Stored items
○ ○ ○ ○

Lemma insert_rev_singleton (o0 : object) n d d' :
  rev o0 d = n → rev o0 d' = n + 1 → (∀ o, o ≠ o0 → rev o d' = rev o d) →
  grows d d' ∧ ∀ o k, (o, k) ∈ [(o0, n)] → rev o d = k ∧ k + 1 <= rev o d'.
Proof.
  intros H1 H2 H3. split.
  - intros o. destruct (decide (o = o0)) as [->|Hne]; [lia|by rewrite H3].
  - intros o k [= -> ->]%list_elem_of_singleton. split; [done|lia].
Qed.

Lemma put_roster_fenced k r n d d' d'' :
  put_roster k r d' = Ok d'' → rev (ORoster k) d = n → (∀ o, rev o d' = rev o d) → revision r = n + 1 →
  grows d d'' ∧ ∀ o i, (o, i) ∈ [(ORoster k, n)] → rev o d = i ∧ i + 1 <= rev o d''.
Proof.
  intros H Hn E Hr. apply insert_rev_singleton; [done|..].
  - destruct (put_roster_rev _ _ _ _ H) as [_ ->]; [rewrite E; lia|done].
  - intros o Ho. rewrite <- E. unfold put_roster in H. destruct (roster_check _ _); [|done]. injection H as <-.
    destruct o as [k'| | | |]; try done. cbn. rewrite lookup_insert_ne; [done|]. by intros ->.
Qed.

Lemma put_compensation_fenced m a v n x d d' :
  (Ok (put_compensation (m, a) v d) : res calendar_error (compensation_row * db)) = Ok (x, d') → rev (OPay (m, a)) d = n →
  grows d d' ∧ ∀ o i, (o, i) ∈ [(OPay (m, a), n)] → rev o d = i ∧ i + 1 <= rev o d'.
Proof.
  intros [= <- <-] Hn. apply insert_rev_singleton; [done|..].
  - cbn. rewrite lookup_insert_eq. cbn. by rewrite <- Hn.
  - intros [| | |k|] Ho; try done. cbn. rewrite lookup_insert_ne; [done|]. by intros <-.
Qed.

Section Edits.
Context (projection_revision : calendar → string) (candidates : db → month_key → list string).
Abbreviation handle := (Calendar.handle projection_revision candidates).
Abbreviation step := (Calendar.step projection_revision candidates).
Abbreviation reachable := (Calendar.reachable projection_revision candidates).

(** An edit that goes through found the revision it names and moved it on. *)
Lemma handle_rev k d d' :
  handle k d = Ok d' → inv d →
  grows d d' ∧ ∀ o n, (o, n) ∈ edits k d → rev o d = n ∧ n + 1 <= rev o d'.
Proof.
  intros H Hi. destruct k as [m a h act n reg|m xs cs|m cs|m s h n|m a h from act n|m s p from act sha|m a v n|m a u o n|m a t n];
    cbn [handle edits] in *.
  - apply bind_Ok in H as ([] & _ & H). apply snd_Ok in H as [x H]. unfold save_roster in H.
    apply bind_Ok in H as ([] & Hf%raise_if_Ok & H). do 2 (apply bind_Ok in H as ([] & _ & H)).
    apply bind_Ok in H as (d1 & H1 & [= _ <-]). bool_prop.
    eapply put_roster_fenced; [exact H1|done|done|cbn; lia].
  - apply bind_Ok in H as ([] & Hok%raise_if_Ok & H). bool_prop.
    destruct xs as [|x xs].
    { split; [|by intros o n ?%elem_of_nil]. intros o. by rewrite (save_closures_rev _ _ _ _ H). }
    eapply save_days_rev; [|exact H|exact Hi].
    by eapply changes_ok_sites.
  - apply bind_Ok in H as ([] & _ & H). split; [|by intros o n ?%elem_of_nil].
    intros o. by rewrite (save_closures_rev _ _ _ _ H).
  - apply snd_Ok in H as [x H]. unfold save_hours in H. do 2 (apply bind_Ok in H as (? & _ & H)).
    apply bind_Ok in H as ([] & Hf%raise_if_Ok & H). bool_prop. injection H as _ <-.
    apply insert_rev_singleton; [done|..].
    + cbn. rewrite lookup_insert_eq. cbn. lia.
    + intros [| |k| |] Ho; try done. cbn. rewrite lookup_insert_ne; [done|]. by intros <-.
  - unfold save_transfer in H. apply bind_Ok in H as ([] & _ & H).
    destruct (roster d !! (m, a)) as [r|] eqn:Hr; [|done].
    apply bind_Ok in H as ([] & _ & H). apply bind_Ok in H as ([] & Hf%raise_if_Ok & H). bool_prop.
    apply bind_Ok in H as (reg & _ & H). apply bind_Ok in H as (d1 & H1 & H).
    eapply put_roster_fenced; [exact H|cbn; by rewrite Hr| |cbn; lia].
    intros o. by eapply put_transfer_rev.
  - split; [|by intros o n ?%elem_of_nil]. unfold save_store_team in H. do 4 (apply bind_Ok in H as (? & _ & H)).
    apply (foldR_inv (λ _ t, grows d t) _ _ _ _ (λ _ c t t' Ht Hc, move_agent_rev _ _ _ _ _ _ t c t' Hc Ht)
             (grows_refl d) H).
  - apply snd_Ok in H as [x H]. unfold save_compensation in H. apply bind_Ok in H as (? & _ & H).
    destruct (roster d !! _); [|done]. do 2 (apply bind_Ok in H as (? & _ & H)).
    apply bind_Ok in H as ([] & Hf%raise_if_Ok & Hp). bool_prop.
    eapply put_compensation_fenced; [exact Hp|done].
  - apply snd_Ok in H as [x H]. unfold save_epay in H. apply bind_Ok in H as (? & _ & H).
    destruct (roster d !! _); [|done]. apply bind_Ok in H as (? & _ & H).
    apply bind_Ok in H as ([] & Hf%raise_if_Ok & Hp). bool_prop.
    eapply put_compensation_fenced; [exact Hp|done].
  - apply snd_Ok in H as [x H]. unfold save_target in H. apply bind_Ok in H as (? & _ & H).
    destruct (roster d !! _); [|done]. do 2 (apply bind_Ok in H as (? & _ & H)).
    apply bind_Ok in H as ([] & Hf%raise_if_Ok & H). apply bind_Ok in H as (? & _ & H). bool_prop.
    injection H as _ <-. apply insert_rev_singleton; [done|..].
    + cbn. rewrite lookup_insert_eq. cbn. lia.
    + intros [| | | |k] Ho; try done. cbn. rewrite lookup_insert_ne; [done|]. by intros <-.
Qed.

○ ○ ○ ○

▶ Exercise prompt
Note each line above that contains "injection" and copy it out.

▶ Solution to this problem
  - intros o Ho. rewrite <- E. unfold put_roster in H. destruct (roster_check _ _); [|done]. injection H as <-.
    apply bind_Ok in H as ([] & Hf%raise_if_Ok & H). bool_prop. injection H as _ <-.
    injection H as _ <-. apply insert_rev_singleton; [done|..].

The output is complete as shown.